Those intermittent sounds were that of the Morse code. They were exchanging signals with some other persons.
Gessner was absent. No doubt the corresponding station was at that house high upon Sydenham Hill to the south of London, two hundred miles distant!
I waited for a quarter of an hour, listening to those secret signals. Then I hurried to the telephone, and fortunately found Raymond at home. I told him what I had discovered, and urged him to take a taxi at once down to Sydenham and ascertain whether they were receiving signals there.
This he promised to do, telling me he would 'phone me the result to the hotel at eight o'clock next morning.
Therefore I returned to the factory, and through the long night-hours listened to their secret experiments.
At eight next morning the telephone rang, and Ray briefly explained that Gessner, who had placed his apparatus upon the high flagstaff in his garden, had been receiving messages all night!

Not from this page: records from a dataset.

(* ===== verification/Accumulator.v ===== *)
(** * The accumulator actor

    Models [fendermint/actors/accumulator/src/shared.rs]: an append-only list of objects
    kept as a Merkle mountain range, whose root commits to all of them and which finds
    an object by walking down from a peak.

    The block store is a map from content identifiers to raw blocks.  The peaks are
    kept in an array mapped trie (AMT) of a library; the state holds the identifier of
    the flushed array, from which it is loaded again, so the model holds the array. *)

From S2P Require Import Prelude OrdMap.

(** Encodings and the hash. *)
Class AccumulatorData := {
  Cid : Type;
  Cid_eq_dec :: EqDecision Cid;
  Cid_countable :: Countable Cid;
  Cid_default : Cid;
  Raw : Type;
  Obj : Type;
  encode_obj : Obj → Raw;
  decode_obj : Raw → option Obj;
  encode_pair : Cid * Cid → Raw;
  decode_pair : Raw → option (Cid * Cid);
  digest : Raw → Cid;
  Address : Type;
  WriteAccess : Type
}.

(** Decoding undoes encoding, and the hash has no collisions. *)
Class AccumulatorLaws `{AccumulatorData} := {
  decode_encode_obj o : decode_obj (encode_obj o) = Some o;
  decode_encode_pair p : decode_pair (encode_pair p) = Some p;
  digest_inj :: Inj (=) (=) digest
}.

(** ** Bits of machine words *)

Fixpoint pos_ones (p : positive) : N :=
  match p with xH => 1 | xO p => pos_ones p | xI p => N.succ (pos_ones p) end.
Definition count_ones (n : N) : N := match n with 0 => 0 | Npos p => pos_ones p end.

"Have you seen anything of Fowler?"
"No. But Hartmann has spent the night with Gessner, apparently watching his experiments. Couldn't you manage to watch your opportunity and get inside the factory somehow? I'll come north at noon, and we'll see what we can do."
At five o'clock he stepped from the London express, and together we walked down to the Imperial Hotel, to which I had suddenly changed my quarters, feeling that I had been too long in the close vicinity of the spy Dubois.
"It seems that they carry out their experiments at night," I explained. "For in the daytime the wireless apparatus is no longer in position. I see now why they engaged a builder to examine the chimney—in order to place a pulley with a wire rope in position at the top!"